My mother was a junior high geography teacher who made sure her students knew the difference between an island and a peninsula, and that the Nile is the longest river on Earth. She loved old National Geographics, the sound of foreign languages, and maps. But most of all, she loved to travel--which is why she could barely wait for summer recess. Come June, she graded final exams, stocked the freezer with family dinners, and lit out to see the world on her own. One year it was every Christopher Wren church in London, another the Sahara Desert or the French Alps.
When I was growing up in suburban St. Louis, having a mother who traveled set me apart from my friends, and signified something I came to understand only recently, while talking to the writer Mary Morris, author of the novel "House Arrest" (Vintage, 1993). Her mother rarely went anywhere, but dreamed of doing so constantly. "The urge to travel," Morris says, "is emblematic of women who are free."
This would explain why my mother's wanderlust had such an impact on me and why I so cherish the memory of our travels together. When I turned 15, I got to go with her to Japan, a trip she lovingly planned--beginning with my first plane ride and a bus tour up the California coast from Los Angeles to San Francisco, where we were to board a ship bound for Tokyo.
But a few days before our departure, she fell and broke her kneecap. We went anyway, shopped the Ginza, tasted sushi timorously and took the bullet train to Kyoto, where we stayed in a ryokan on the Street of the Teapot Menders. But what I remember most is my mom, soldiering on in a bright white cast.

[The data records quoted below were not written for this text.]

(** what one tuple adds to the gradient of B at [e] *)
Lemma contributions_b_at (p : Attrs) (a b g : Tensor elt) (e : list Z)
    (t : tuple) (n0 c h w : Z) :
  shape b = [n0; c; h; w] ->
  sum (map snd (filter (fun k => k.1 = e)
                  (contributions_b elt zero mul p a b g t)))
  = at_ g (output_index p t)
    *' sum (map (fun '(ch, py, px) =>
         if inside p h w
              (anchor p (t_i t) + t_dy t * attr_stride_2 p + py)
              (anchor p (t_j t) + t_dx t * attr_stride_2 p + px)
            && bool_decide
                 ([t_n t; ch;
                   anchor p (t_i t) + t_dy t * attr_stride_2 p + py
                     - attr_pad p;
                   anchor p (t_j t) + t_dx t * attr_stride_2 p + px
                     - attr_pad p] = e)
         then padded elt zero p a (t_n t) ch
                (anchor p (t_i t) + py) (anchor p (t_j t) + px)
         else zero) (window p c)).
Proof.
  intros Hb. unfold contributions_b. rewrite Hb. cbv zeta.
  rewrite semi_sum_filter_bind, <- semi_sum_scale. f_equal.
  apply map_ext. intros [[ch py] px].
  destruct (inside p h w _ _); cbn [andb].
  - rewrite filter_cons, filter_nil. cbn [fst].
    destruct (decide (_ = e)) as [E | N].
    + rewrite bool_decide_eq_true_2 by assumption. cbn [map snd].
      rewrite semi_sum_cons. unfold sum_list at 1. cbn. apply semi_add_0_r.
    + rewrite bool_decide_eq_false_2 by assumption.
      unfold sum_list. cbn. symmetry. apply SR.
  - rewrite filter_nil. unfold sum_list. cbn. symmetry. apply SR.
Qed.

Lemma tuple_step_b (p : Attrs) (a b g : Tensor elt) (e : list Z) (d : elt)
    (t : tuple) (n0 c h w : Z) :
  shape b = [n0; c; h; w] ->
  at_ g (output_index p t)
    *' correlation elt zero add mul p a (bump add b e d) c t
  = at_ g (output_index p t) *' correlation elt zero add mul p a b c t
    +' d *' sum (map snd (filter (fun k => k.1 = e)
                            (contributions_b elt zero mul p a b g t))).
Proof.
  intros Hb. rewrite (contributions_b_at p a b g e t n0 c h w Hb).
  rewrite <- semi_scale_perturbed. f_equal. unfold correlation. cbv zeta.
  apply semi_sum_perturbed, Forall_forall. intros [[ch py] px] _.
  rewrite (padded_bump p b e d n0 c h w _ _ _ _ Hb).
  destruct (_ && _).
  - rewrite (sr_distr_l _ _ _ SR). f_equal. apply SR.
  - rewrite (sr_mul_0_r _ _ _ SR). symmetry. apply semi_add_0_r.
Qed.

Lemma map_ext_Forall {X Y} (f f' : X -> Y) (l : list X) :
  Forall (fun x => f x = f' x) l -> map f l = map f' l.
Proof. induction 1 as [|x l Hx _ IH]; cbn; [reflexivity | congruence]. Qed.

(** the loss is the sum, over the tuples, of the upstream gradient times
    the correlation *)
Lemma loss_correlation (p : Attrs) (a b g : Tensor elt)
    (n c' h' w' n0 c h w : Z) :
  shape g = [n; c'; h'; w'] -> shape a = [n0; c; h; w] ->
  loss zero add mul p a b g
  = sum (map (fun t => at_ g (output_index p t)
                       *' correlation elt zero add mul p a b c t)
           (tuples p n h' w')).
Proof.
  intros Hg Ha. unfold loss. rewrite Hg. f_equal.
  apply map_ext_Forall.
  eapply Forall_impl; [apply tuples_bounds |]. intros t [Hdy Hdx]. cbn beta.
  rewrite (forward_core_at p a b _ t n0 c h w Ha Hdy Hdx). reflexivity.
Qed.

Lemma loss_bump_a (p : Attrs) (a b g : Tensor elt) (e : list Z) (d : elt)
    (n c' h' w' n0 c h w : Z) :
  shape g = [n; c'; h'; w'] -> shape a = [n0; c; h; w] ->
  loss zero add mul p (bump add a e d) b g
  = loss zero add mul p a b g
    +' d *' at_ (backward_core elt zero add mul p a b g).1 e.
Proof.
  intros Hg Ha.
  rewrite (loss_correlation p (bump add a e d) b g n c' h' w' n0 c h w Hg Ha).
  rewrite (loss_correlation p a b g n c' h' w' n0 c h w Hg Ha).
  unfold backward_core. cbn [fst at_].
  rewrite SpecKernelFacts.scatter_add_sum.
  unfold all_contributions_a. rewrite Hg. rewrite semi_sum_filter_bind.
  apply semi_sum_perturbed, Forall_forall. intros t _.
  apply (tuple_step_a p a b g e d t n0 c h w Ha).
Qed.

Lemma loss_bump_b (p : Attrs) (a b g : Tensor elt) (e : list Z) (d : elt)
    (n c' h' w' na ha wa n0 c h w : Z) :
  shape g = [n; c'; h'; w'] ->
  shape a = [na; c; ha; wa] -> shape b = [n0; c; h; w] ->
  loss zero add mul p a (bump add b e d) g
  = loss zero add mul p a b g
    +' d *' at_ (backward_core elt zero add mul p a b g).2 e.
Proof.
  intros Hg Ha Hb.
  rewrite (loss_correlation p a (bump add b e d) g n c' h' w' na c ha wa Hg Ha).
  rewrite (loss_correlation p a b g n c' h' w' na c ha wa Hg Ha).
  unfold backward_core. cbn [snd at_].
  rewrite SpecKernelFacts.scatter_add_sum.
  unfold all_contributions_b. rewrite Hg. rewrite semi_sum_filter_bind.
  apply semi_sum_perturbed, Forall_forall. intros t _.
  apply (tuple_step_b p a b g e d t n0 c h w Hb).
Qed.

End Derivative.

(** ShapeInference accepts only two equal shapes of rank 4. *)
Lemma shape_inference_inv (p : Attrs) (sa sb out : Shape) :
  SpecKernel.shape_inference p sa sb = Ok out ->
  sb = sa /\ (exists n c h w, sa = [n; c; h; w])
  /\ exists n c' h' w', out = [n; c'; h'; w'].
Proof.
  unfold SpecKernel.shape_inference.
  destruct (decide (sa = sb)) as [<- | N];
    [rewrite bool_decide_eq_true_2 by reflexivity
    | rewrite bool_decide_eq_false_2 by assumption; discriminate].
  cbn [negb].
  destruct sa as [|n [|c [|h [|w [|? ?]]]]]; try discriminate.
  destruct (_ || _); [discriminate |].
  destruct (_ || _); [discriminate |].
  intros [= <-]. repeat split; eauto.
Qed.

"We think back through our mothers if we are women," Virginia Woolf wrote. Thinking back, I realize that along with a thyroid deficiency and the shape of my face, I got my love of travel--which is worth any amount of trouble, as the trip to Japan showed--from my mother.
Traveling with my mom taught me other things as well. Getting away can change you, if you let it, and seeing new places makes you richer if you try to find out what they mean. Because of her, my vacations are never vacant. Take last winter, when she turned 73 and we booked a week at a luxurious resort on the north coast of Jamaica, intending chiefly to drink planter's punch and lie in the sun. But paradise bored us. So we rented a car and drove east to Firefly, Noel Coward's hilltop estate overlooking Blue Harbor. There, we took in the smashing view and imagined the island as it had been 50 years ago, before the advent of theme parks and mini-malls.

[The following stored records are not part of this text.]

(** * nano-abnovo: the download scripts [download_pdb.py] and [download_sabdab.py]

    A shallow embedding of the two bulk downloaders under [scripts/] and the
    properties of their failure ledger, retry loop and failure report.

    Modelling conventions.
    - Python [str] values are [string]s (byte strings); Python [int]s are [Z].
    - [time.time()] returns a float in the source; here the clock is an
      integer number of seconds kept in the state, [time.sleep d] adds [d].
    - The file system is a finite map from paths to file contents; directories
      are not represented ([os.makedirs] has no effect on the map) and paths
      are compared as they are written.
    - The network, the duration of requests, disk faults and the order in
      which a thread pool completes its tasks are not under the program's
      control: they are collected in an environment record [Env].
    - [self.failed_downloads] is a Python [dict], which iterates in insertion
      order: it is an association list whose keys are pairwise distinct.
    - The search service [PDBDownloader.fetch_pdb_ids] queries is a parameter
      that gives, for a cutoff date, a start index and a number of rows, an
      exception or the identifiers of the entries of the answer.
    - [print] and the [tqdm] progress bar leave the modelled state untouched
      and are omitted. *)

From Stdlib Require Import ZArith Lia Ascii String.
From stdpp Require Import base gmap list strings pretty sorting fin_maps.

Open Scope string_scope.
Open Scope Z_scope.

(** ** Exceptions *)

Inductive exn :=
  | KeyError (key : string)
  | FileNotFoundError (msg : string)
  | OSError (msg : string).

Inductive result (A : Type) :=
  | Ok (a : A)
  | Raise (e : exn).
Arguments Ok {A} a.
Arguments Raise {A} e.

(** The exception monad for computations that only read the state, with
    stdpp's [x ← m; k] notation. *)
Global Instance result_ret : MRet result := λ A a, Ok a.
Global Instance result_bind : MBind result := λ A B k r,
  match r with
  | Ok a => k a
  | Raise e => Raise e
  end.

(** ** Python dictionaries with insertion order *)

Module Dict.
Section ops.
Context {V : Type}.

(** [d.get(k)]: the value stored under [k], if any. *)
Fixpoint get (k : string) (d : list (string * V)) : option V :=
  match d with
  | [] => None
  | (k', v) :: d' => if decide (k' = k) then Some v else get k d'
  end.

(** [d[k] = v]: overwrite in place when [k] is a key, append otherwise. *)
Fixpoint set (k : string) (v : V) (d : list (string * V)) : list (string * V) :=
  match d with
  | [] => [(k, v)]
  | (k', v') :: d' =>
      if decide (k' = k) then (k', v) :: d' else (k', v') :: set k v d'
  end.

(** In-place mutation of the object stored under [k], as
    [d[k].field = ...] does. *)
Fixpoint alter (f : V → V) (k : string) (d : list (string * V)) : list (string * V) :=
  match d with
  | [] => []
  | (k', v) :: d' =>
      if decide (k' = k) then (k', f v) :: d' else (k', v) :: alter f k d'
  end.

(** [del d[k]] on a key that is present. *)
Fixpoint del (k : string) (d : list (string * V)) : list (string * V) :=
  match d with
  | [] => []
  | (k', v) :: d' =>
      if decide (k' = k) then del k d' else (k', v) :: del k d'
  end.

Definition keys (d : list (string * V)) : list string := d.*1.

(** The invariant of a dictionary: no key occurs twice. *)
Definition wf (d : list (string * V)) : Prop := NoDup (keys d).
End ops.
End Dict.

(** ** Failure records: [class DownloadFailure] *)

Record DownloadFailure := mkDownloadFailure {
  pdb_id : string;
  error_msg : string;
  attempt : Z;
  timestamp : Z;
}.

Definition with_attempt (a : Z) (f : DownloadFailure) : DownloadFailure :=
  mkDownloadFailure (pdb_id f) (error_msg f) a (timestamp f).
Definition with_error_msg (m : string) (f : DownloadFailure) : DownloadFailure :=
  mkDownloadFailure (pdb_id f) m (attempt f) (timestamp f).
Definition with_timestamp (t : Z) (f : DownloadFailure) : DownloadFailure :=
  mkDownloadFailure (pdb_id f) (error_msg f) (attempt f) t.

(** ** The environment and the state *)

(** What one [requests.get] produces: an exception (timeout, connection or
    DNS failure) or a response with a status code and a body. *)
Inductive Reply :=
  | Raises (e : string)
  | Response (status_code : Z) (content : string).

(** What may go wrong when a file is written with
    [with open(path, mode) as f: f.write(...)]: [open] raises and nothing is
    created, or a write raises after [open] has created the file. *)
Inductive DiskFault :=
  | OpenFails (e : string)
  | WriteFails (e : string) (written : string).

Definition fault_text (d : DiskFault) : string :=
  match d with
  | OpenFails e => e
  | WriteFails e _ => e
  end.

Record Env := mkEnv {
  (** the reply to the [n]-th request (counting from 0) for a URL *)
  remote : string → nat → Reply;
  (** the time that request takes *)
  elapsed : string → nat → Z;
  (** the fault, if any, met when writing a path after [n] requests *)
  storage : string → nat → option DiskFault;
  (** the order in which the tasks submitted to a pool complete *)
  completion : list string → list string;
}.

Record State := mkState {
  files : gmap string string;
  clock : Z;
  requests : list string;
  failed_downloads : list (string * DownloadFailure);
}.

(** How a method that changes the state ends: it returns, or it raises an
    exception that nothing catches; either way the state it leaves is kept. *)
Inductive outcome :=
  | Returned (s : State)
  | Raised (e : exn) (s : State).

Definition final_state (o : outcome) : State :=
  match o with
  | Returned s => s
  | Raised _ s => s
  end.

Definition set_files (fs : gmap string string) (s : State) : State :=
  mkState fs (clock s) (requests s) (failed_downloads s).
Definition set_failed_downloads (d : list (string * DownloadFailure)) (s : State) : State :=
  mkState (files s) (clock s) (requests s) d.

(** [time.sleep(d)] *)
Definition sleep (d : Z) (s : State) : State :=
  mkState (files s) (clock s + d) (requests s) (failed_downloads s).

(** [os.path.exists(path)] *)
Definition path_exists (path : string) (s : State) : bool :=
  bool_decide (is_Some (files s !! path)).

Definition starts_with_slash (p : string) : bool :=
  match p with
  | String c _ => bool_decide (c = "/"%char)
  | EmptyString => false
  end.

Fixpoint ends_with_slash (p : string) : bool :=
  match p with
  | EmptyString => false
  | String c EmptyString => bool_decide (c = "/"%char)
  | String _ p' => ends_with_slash p'
  end.

(** [os.path.join(a, b)] on POSIX. *)
Definition path_join (a b : string) : string :=
  if starts_with_slash b then b
  else if bool_decide (a = "") || ends_with_slash a then a +:+ b
  else a +:+ "/" +:+ b.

My father taught me lessons, too, and would have made a fine companion in Jamaica or Japan. But there is something special about mother-daughter trips, as countless mothers and daughters have found.
First lady Hillary Rodham Clinton took her daughter Chelsea to East Africa a year ago, resulting in public statements about the importance of education for girls--and private memories only they can know. Melissa Balmain tells of dog-sledding in Minnesota and sea kayaking in British Columbia with her mom in a new book called "Just Us: Adventures and Travels of a Mother and Daughter" (Faber and Faber). And Mary Morris got her infant daughter ready for a lifetime on the road by putting her to sleep in different beds around the house, and in the occasional drawer.
To find out what makes mother-daughter travel special, I talked to women colleagues and friends, and to my mom, of course. We were in the kitchen of my new apartment, unpacking boxes at the time. "It's just more comfortable than traveling with a man," she said. "When I went places with your dad, I had to cater to him and let him make all the major decisions. You and I could always compromise." She paused to unwrap a big ceramic bowl I bought at a pottery outlet in rural Ohio 15 years ago. "Remember where we got this? Remember the way we drove all those little back roads on our way home from Cape Cod that year? Your father would never put up with it."
A professional colleague tells a similar story about lollygagging up the California coast with her mother, stopping at every little town and fruit stand that appealed--for her, a deliciously guilty pleasure completely unlike the way her family traveled when her destination-driven father was behind the wheel.
Francesca Taylor, a Santa Monica obstetrician who took her mom to the family homeland in southern Italy two times, says that she and her mother simply make excellent travel companions. "We're temperamentally suited. We want to eat at the same time and have the same tolerance for long train rides." And a friend of mine in New York says she'd rather travel with her mother than with her boyfriend, who scrimps too much, isn't all that adventurous and doesn't like to talk to people. I understood that, because I tend to keep to myself too. But my gabby mom makes friends wherever she goes, forcing me out of my shell.